FDA Approval Details
The FDA has approved Dupixent for the treatment of adult and pediatric patients aged 6 years and older with allergic fungal rhinosinusitis (AFRS) who have a history of sino-nasal surgery. The review was granted priority status by the FDA, reserved for drugs that represent significant improvements in the treatment of serious conditions. This approval expands the approved indications for Dupixent in sino-nasal diseases to include AFRS as well as chronic rhinosinusitis with nasal polyps. AFRS is a chronic type 2 inflammatory disease caused by intense allergic hypersensitivity to fungi, primarily affecting individuals in warm and humid climates. It leads to inflammation of the nasal passages, nasal polyps, nasal congestion, loss of smell, and thick mucus. Some patients experience severe complications such as bone deterioration around the sinuses and facial deformities. The current treatment relies on surgery and prolonged administration of systemic steroids, but recurrences remain frequent.
Clinical Trial Insights
The approval is based on the phase 3 LIBERTY-AFRS-AIMS study conducted on 62 adults and children aged 6 years and older with AFRS. Patients received Dupixent according to age and weight, administered every two or four weeks, or a placebo.

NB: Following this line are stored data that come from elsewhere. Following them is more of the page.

(* ===== verification/Settings.v ===== *)
(** [config/config.go]: the settings, read from environment variables.  A value
    that is no number or no boolean is logged and used all the same, as what
    [strconv] returns next to the error. *)
From stdpp Require Import base gmap list numbers strings.
From coqutil Require Import Byte.
From Stdlib Require Import Lia ZArith.
From S2P Require Import Prelude.
Local Open Scope Z_scope.

(** * os and strconv *)

(** The environment, a list of variables of which the first of a name counts; a
    variable that is not set reads as the empty string. *)
Definition environ : Type := list (gostring * gostring).

Fixpoint Getenv (env : environ) (key : gostring) : gostring :=
  match env with
  | [] => []
  | (k, v) :: env => if decide (k = key) then v else Getenv env key
  end.

Inductive num_error := ErrSyntax | ErrRange.

Definition digit_of (c : byte) : option Z :=
  let z := byte.unsigned c in if (48 <=? z) && (z <=? 57) then Some (z - 48) else None.

(** [ParseUint(s, 10, 64)] on what follows the digits read so far: it stops at the
    first character that is no digit or that makes the value too large. *)
Fixpoint ParseUint (n : Z) (s : gostring) : Z * option num_error :=
  match s with
  | [] => (n, None)
  | c :: s =>
    match digit_of c with
    | None => (0, Some ErrSyntax)
    | Some d => if n * 10 + d >=? 2 ^ 64 then (2 ^ 64 - 1, Some ErrRange) else ParseUint (n * 10 + d) s
    end
  end.

(** The sign and the digits [Atoi] sees. *)
Definition split_sign (s : gostring) : bool * gostring :=
  match s with
  | c :: s' => if decide (c = Byte.x2d) then (true, s') else if decide (c = Byte.x2b) then (false, s') else (false, s)
  | [] => (false, s)
  end.

(** [strconv.Atoi], which is [ParseInt(s, 10, 0)] with a shortcut. *)
Definition Atoi (s : gostring) : Z * option num_error :=
  let '(neg, digits) := split_sign s in
  match digits with
  | [] => (0, Some ErrSyntax)
  | _ =>
    match ParseUint 0 digits with
    | (_, Some ErrSyntax) => (0, Some ErrSyntax)
    | (un, _) =>
      if negb neg && (un >=? 2 ^ 63) then (2 ^ 63 - 1, Some ErrRange)
      else if neg && (un >? 2 ^ 63) then (- 2 ^ 63, Some ErrRange)
      else (if neg then - un else un, None)
    end
  end.

Definition true_words : list gostring := go_str <$> ["1"; "t"; "T"; "TRUE"; "true"; "True"]%string.
Definition false_words : list gostring := go_str <$> ["0"; "f"; "F"; "FALSE"; "false"; "False"]%string.
Definition ParseBool (s : gostring) : bool * option num_error :=
  if decide (s ∈ true_words) then (true, None)
  else if decide (s ∈ false_words) then (false, None)
  else (false, Some ErrSyntax).

(** * The settings *)

Record Database := mkDatabase {
  Host : gostring; User : gostring; Pwd : gostring; Name : gostring; SSLMode : gostring; Port : gostring;
  MaxConn : Z; IdleConn : Z; MaxLifeTime : Z; MaxConnIdleTime : Z }.
Record Account := mkAccount { AttemptsLoginCount : Z; AutoCreateAcc : bool }.
Record Config := mkConfig {
  database : Database; account : Account;
  GameServerListenerPort : gostring; ClientListenerPort : gostring; LoginRateLimit : Z }.

(** The keys whose values are reported as invalid are the log. *)
Definition logged (A : Type) : Type := A * list gostring.
#[global] Instance logged_ret : MRet logged := λ A a, (a, []).
#[global] Instance logged_bind : MBind logged := λ A B k m,
  let '(a, l) := m in let '(b, l') := k a in (b, l ++ l').

Section Settings.
Context (env : environ).
Let getenv (key : String.string) : gostring := Getenv env (go_str key).

Definition mustAtoi (key : String.string) : logged Z :=
  let '(v, err) := Atoi (getenv key) in (v, match err with Some _ => [go_str key] | None => [] end).
Definition mustBool (key : String.string) : logged bool :=
  let '(v, err) := ParseBool (getenv key) in (v, match err with Some _ => [go_str key] | None => [] end).

Definition getAccountSettings : logged Account :=
  attempts ← mustAtoi "ATTEMPTS_LOGIN_COUNT";
  auto ← mustBool "AUTO_CREATE_ACCOUNT";
  mret {| AttemptsLoginCount := attempts; AutoCreateAcc := auto |}.

Definition getDatabaseSettings : logged Database :=
  max ← mustAtoi "DB_MAX_CONN";
  idle ← mustAtoi "DB_IDLE_CONN";
  life ← mustAtoi "DB_MAX_LIFETIME";
  idle_time ← mustAtoi "DB_MAX_CONN_IDLE_TIME";
  mret {| Host := getenv "DB_HOST"; User := getenv "DB_USER"; Pwd := getenv "DB_PWD";
          Port := getenv "DB_PORT"; Name := getenv "DB_NAME"; SSLMode := getenv "DB_SSL_MODE";
          MaxConn := max; IdleConn := idle; MaxLifeTime := life; MaxConnIdleTime := idle_time |}.

Definition New : logged Config :=
  limit ← mustAtoi "LOGIN_RATE_LIMIT";
  db ← getDatabaseSettings;
  acc ← getAccountSettings;
  mret {| GameServerListenerPort := getenv "GAMESERVER_LISTENER_PORT";
          ClientListenerPort := getenv "CLIENT_LISTENER_PORT";
          LoginRateLimit := limit; database := db; account := acc |}.
End Settings.

(** * Numerals *)

(** The reference: the value of a list of digits, the most significant first. *)
Definition value (ds : list Z) : Z := foldl (λ n d, n * 10 + d) 0 ds.
Definition digit_char (d : Z) : byte := byte.of_Z (48 + d).
Definition is_digit (d : Z) : Prop := 0 <= d <= 9.

Definition sign_text (neg plus : bool) : gostring :=
  if neg then [Byte.x2d] else if plus then [Byte.x2b] else [].
Definition signed (neg : bool) (n : Z) : Z := if neg then - n else n.

(** [s] is a decimal numeral of [v], with or without a sign. *)
Definition numeral (s : gostring) (v : Z) : Prop :=
  exists neg plus ds, s = sign_text neg plus ++ (digit_char <$> ds) /\ ds <> [] /\ Forall is_digit ds /\
    v = signed neg (value ds).

Lemma digit_of_char d : is_digit d -> digit_of (digit_char d) = Some d.
Proof.
  intros Hd. unfold is_digit in Hd. unfold digit_of, digit_char.
  rewrite byte_of_Z_unsigned by (unfold is_u8; lia).
  destruct (Z.leb_spec 48 (48 + d)), (Z.leb_spec (48 + d) 57); try lia. cbn. f_equal. lia.
Qed.

Lemma digit_of_Some c d : digit_of c = Some d -> is_digit d /\ c = digit_char d.
Proof.
  unfold digit_of. destruct (Z.leb_spec 48 (byte.unsigned c)), (Z.leb_spec (byte.unsigned c) 57); try done.
  intros [= <-]. split; [unfold is_digit; lia|]. unfold digit_char.
  replace (48 + (byte.unsigned c - 48)) with (byte.unsigned c) by lia. symmetry. apply byte.of_Z_unsigned.
Qed.

Lemma value_from n ds : Forall is_digit ds -> 0 <= n -> n <= foldl (λ n d, n * 10 + d) n ds.
Proof.
  intros Hds. revert n. induction Hds as [|d ds Hd Hds IH]; intros n Hn; cbn [foldl]; [lia|].
  unfold is_digit in Hd. specialize (IH (n * 10 + d) ltac:(lia)). lia.
Qed.

Lemma ParseUint_digits ds n :
  Forall is_digit ds -> 0 <= n < 2 ^ 64 ->
  let v := foldl (λ n d, n * 10 + d) n ds in
  ParseUint n (digit_char <$> ds) = if v <? 2 ^ 64 then (v, None) else (2 ^ 64 - 1, Some ErrRange).
Proof.
  intros Hds. revert n. induction Hds as [|d ds Hd Hds IH]; intros n Hn; cbn [foldl fmap list_fmap ParseUint].
  { destruct (Z.ltb_spec n (2 ^ 64)); [done|lia]. }
  rewrite digit_of_char by done. unfold is_digit in Hd.
  pose proof (value_from (n * 10 + d) ds Hds ltac:(lia)). destruct (Z.geb_spec (n * 10 + d) (2 ^ 64)).
  - destruct (Z.ltb_spec (foldl (λ n d, n * 10 + d) (n * 10 + d) ds) (2 ^ 64)); [lia|done].
  - apply IH. lia.
Qed.

(** Without a syntax error the text was digits up to where the value overflowed. *)
Lemma ParseUint_ok s n v :
  ParseUint n s = (v, None) -> exists ds, s = digit_char <$> ds /\ Forall is_digit ds.
Proof.
  revert n. induction s as [|c s IH]; intros n; cbn [ParseUint]; [by exists []|].
  destruct (digit_of c) as [d|] eqn:Ed; [|done]. destruct (_ >=? _); [done|].
  intros (ds & -> & Hds)%IH. apply digit_of_Some in Ed as [Hd ->]. exists (d :: ds). split; [done|by constructor].
Qed.

Lemma ParseUint_err s n v err : ParseUint n s = (v, Some err) -> v = match err with ErrSyntax => 0 | ErrRange => 2 ^ 64 - 1 end.
Proof.
  revert n. induction s as [|c s IH]; intros n; cbn [ParseUint]; [done|].
  destruct (digit_of c); [|by intros [= <- <-]]. destruct (_ >=? _); [by intros [= <- <-]|apply IH].
Qed.

Lemma split_sign_spec s : exists plus, s = sign_text (split_sign s).1 plus ++ (split_sign s).2.
Proof.
  destruct s as [|c s]; [by exists false|]. cbn [split_sign].
  destruct (decide (c = Byte.x2d)) as [->|]; [by exists false|].
  destruct (decide (c = Byte.x2b)) as [->|]; [by exists true|by exists false].
Qed.

Lemma split_sign_digits neg plus ds :
  ds <> [] -> Forall is_digit ds ->
  split_sign (sign_text neg plus ++ (digit_char <$> ds)) = (neg, digit_char <$> ds).
Proof.
  intros Hne Hds. destruct neg; [done|]. destruct plus; [done|].
  destruct ds as [|d ds]; [done|]. inversion Hds as [|? ? Hd _]; subst.
  pose proof (digit_of_char d Hd) as Hc. cbn [sign_text app fmap list_fmap split_sign].
  destruct (decide (digit_char d = Byte.x2d)) as [E|]; [by rewrite E in Hc|].
  destruct (decide (digit_char d = Byte.x2b)) as [E|]; [by rewrite E in Hc|done].
Qed.

(** A numeral reads as its value, clamped to the range of [int]. *)
Lemma Atoi_numeral s v :
  numeral s v ->
  Atoi s = (Z.max (- 2 ^ 63) (Z.min (2 ^ 63 - 1) v),
            if (- 2 ^ 63 <=? v) && (v <=? 2 ^ 63 - 1) then None else Some ErrRange).
Proof.
  intros (neg & plus & ds & -> & Hne & Hds & ->). unfold Atoi.
  rewrite split_sign_digits by done. destruct (digit_char <$> ds) as [|c l] eqn:El; [by apply fmap_nil_inv in El|].
  rewrite <- El, ParseUint_digits by (done || lia). fold (value ds).
  assert (Hv : 0 <= value ds) by by apply value_from.
  destruct (Z.ltb_spec (value ds) (2 ^ 64)).
  - destruct neg; cbn [negb andb signed].
    + destruct (Z.gtb_spec (value ds) (2 ^ 63)).
      * destruct (Z.leb_spec (- 2 ^ 63) (- value ds)); [lia|]. cbn [andb]. f_equal. lia.
      * destruct (Z.leb_spec (- 2 ^ 63) (- value ds)), (Z.leb_spec (- value ds) (2 ^ 63 - 1)); try lia. cbn [andb]. f_equal. lia.
    + destruct (Z.geb_spec (value ds) (2 ^ 63)).
      * destruct (Z.leb_spec (- 2 ^ 63) (value ds)), (Z.leb_spec (value ds) (2 ^ 63 - 1)); try lia. cbn [andb]. f_equal. lia.
      * destruct (Z.leb_spec (- 2 ^ 63) (value ds)), (Z.leb_spec (value ds) (2 ^ 63 - 1)); try lia. cbn [andb]. f_equal. lia.
  - destruct neg; cbn [negb andb signed].
    + destruct (Z.leb_spec (- 2 ^ 63) (- value ds)); [lia|]. change (2 ^ 64 - 1 >? 2 ^ 63) with true. cbn [andb]. f_equal. lia.
    + destruct (Z.leb_spec (- 2 ^ 63) (value ds)), (Z.leb_spec (value ds) (2 ^ 63 - 1)); try lia.
      change (2 ^ 64 - 1 >=? 2 ^ 63) with true. cbn [andb]. f_equal. lia.
Qed.

Lemma Atoi_None s v : Atoi s = (v, None) -> numeral s v.
Proof.
  unfold Atoi. destruct (split_sign_spec s) as [plus Hs]. destruct (split_sign s) as [neg digits].
  cbn [fst snd] in *. destruct digits as [|c l] eqn:El; [done|]. rewrite <- El in *.
  destruct (ParseUint 0 digits) as [un [[]|]] eqn:Ep; [done| |].
  - apply ParseUint_err in Ep as ->. destruct neg; cbn; done.
  - destruct (negb neg && _); [done|]. destruct (neg && _); [done|]. intros [= <-].
    destruct (ParseUint_ok _ _ _ Ep) as (ds & Hds & Hd). exists neg, plus, ds. split_and!; try done.
    + by rewrite <- Hds.
    + intros ->. cbn in Hds. congruence.
    + rewrite Hds in Ep. rewrite ParseUint_digits in Ep by (done || lia). unfold signed, value.
      destruct (_ <? _); [by injection Ep as <-|done].
Qed.

Lemma Atoi_Some s v err :
  Atoi s = (v, Some err) ->
  match err with ErrSyntax => v = 0 | ErrRange => v = 2 ^ 63 - 1 \/ v = - 2 ^ 63 end.
Proof.
  unfold Atoi. destruct (split_sign s) as [neg digits].
  destruct digits; [by intros [= <- <-]|]. destruct (ParseUint _ _) as [un [[]|]]; [by intros [= <- <-]|..];
    (destruct (negb neg && _); [intros [= <- <-]; by left|]);
    (destruct (neg && _); [intros [= <- <-]; by right|done]).
Qed.

(** * What the settings say *)

(** What an integer setting is read from its text, and whether that is logged. *)
Definition reads_int (text : gostring) (v : Z) (bad : bool) : Prop :=
  if bad
  then (v = 0 \/ v = 2 ^ 63 - 1 \/ v = - 2 ^ 63) /\
       forall v', numeral text v' -> ~ is_i64 v' /\ v = Z.max (- 2 ^ 63) (Z.min (2 ^ 63 - 1) v')
  else numeral text v /\ is_i64 v.
Definition reads_bool (text : gostring) (b bad : bool) : Prop :=
  if bad then b = false /\ (text ∉ true_words) /\ (text ∉ false_words)
  else text ∈ (if b then true_words else false_words).

Definition is_error {A} (p : A * option num_error) : bool := match p.2 with Some _ => true | None => false end.

Lemma Atoi_reads s : reads_int s (Atoi s).1 (is_error (Atoi s)).
Proof.
  unfold is_error. destruct (Atoi s) as [v [err|]] eqn:E; cbn [fst snd reads_int].
  - split.
    + apply Atoi_Some in E. destruct err; auto.
    + intros v' Hv. rewrite (Atoi_numeral _ _ Hv) in E. injection E as <- E. split; [|done].
      unfold is_i64. destruct (Z.leb_spec (- 2 ^ 63) v'), (Z.leb_spec v' (2 ^ 63 - 1)); cbn in E; (done || lia).
  - pose proof (Atoi_None _ _ E) as Hv. split; [done|]. rewrite (Atoi_numeral _ _ Hv) in E.
    injection E as Hc E. unfold is_i64.
    destruct (Z.leb_spec (- 2 ^ 63) v), (Z.leb_spec v (2 ^ 63 - 1)); cbn in E; (done || lia).
Qed.

Lemma ParseBool_reads s : reads_bool s (ParseBool s).1 (is_error (ParseBool s)).
Proof. unfold ParseBool, is_error. repeat case_decide; cbn; auto. Qed.

Lemma mustAtoi_eq env key :
  mustAtoi env key = ((Atoi (Getenv env (go_str key))).1,
                      if is_error (Atoi (Getenv env (go_str key))) then [go_str key] else []).
Proof. unfold mustAtoi, is_error. by destruct (Atoi _) as [v [err|]]. Qed.

Lemma mustBool_eq env key :
  mustBool env key = ((ParseBool (Getenv env (go_str key))).1,
                      if is_error (ParseBool (Getenv env (go_str key))) then [go_str key] else []).
Proof. unfold mustBool, is_error. by destruct (ParseBool _) as [v [err|]]. Qed.

Definition ints (c : Config) : list (String.string * Z) :=
  [("LOGIN_RATE_LIMIT", LoginRateLimit c); ("DB_MAX_CONN", MaxConn (database c));
   ("DB_IDLE_CONN", IdleConn (database c)); ("DB_MAX_LIFETIME", MaxLifeTime (database c));
   ("DB_MAX_CONN_IDLE_TIME", MaxConnIdleTime (database c));
   ("ATTEMPTS_LOGIN_COUNT", AttemptsLoginCount (account c))]%string.
Definition texts (c : Config) : list (String.string * gostring) :=
  [("GAMESERVER_LISTENER_PORT", GameServerListenerPort c); ("CLIENT_LISTENER_PORT", ClientListenerPort c);
   ("DB_HOST", Host (database c)); ("DB_USER", User (database c)); ("DB_PWD", Pwd (database c));
   ("DB_PORT", Port (database c)); ("DB_NAME", Name (database c)); ("DB_SSL_MODE", SSLMode (database c))]%string.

Dupixent is a subcutaneous injection intended to be used under medical supervision and can be administered in a clinic or at home after proper training. In children under 12 years of age, the injection must be performed by a caregiver if done at home. Dupixent is a fully human monoclonal antibody that inhibits the signaling pathways of interleukin-4 (IL-4) and interleukin-13 (IL-13) and is not an immunosuppressant. Additional submissions are planned with other regulatory authorities worldwide. Sanofi and Regeneron are launching the DUPIXENT MyWay® program to help American patients access the medication. Dupixent has already received regulatory approvals in over 60 countries for one or more indications, and more than 1.4 million patients are being treated globally.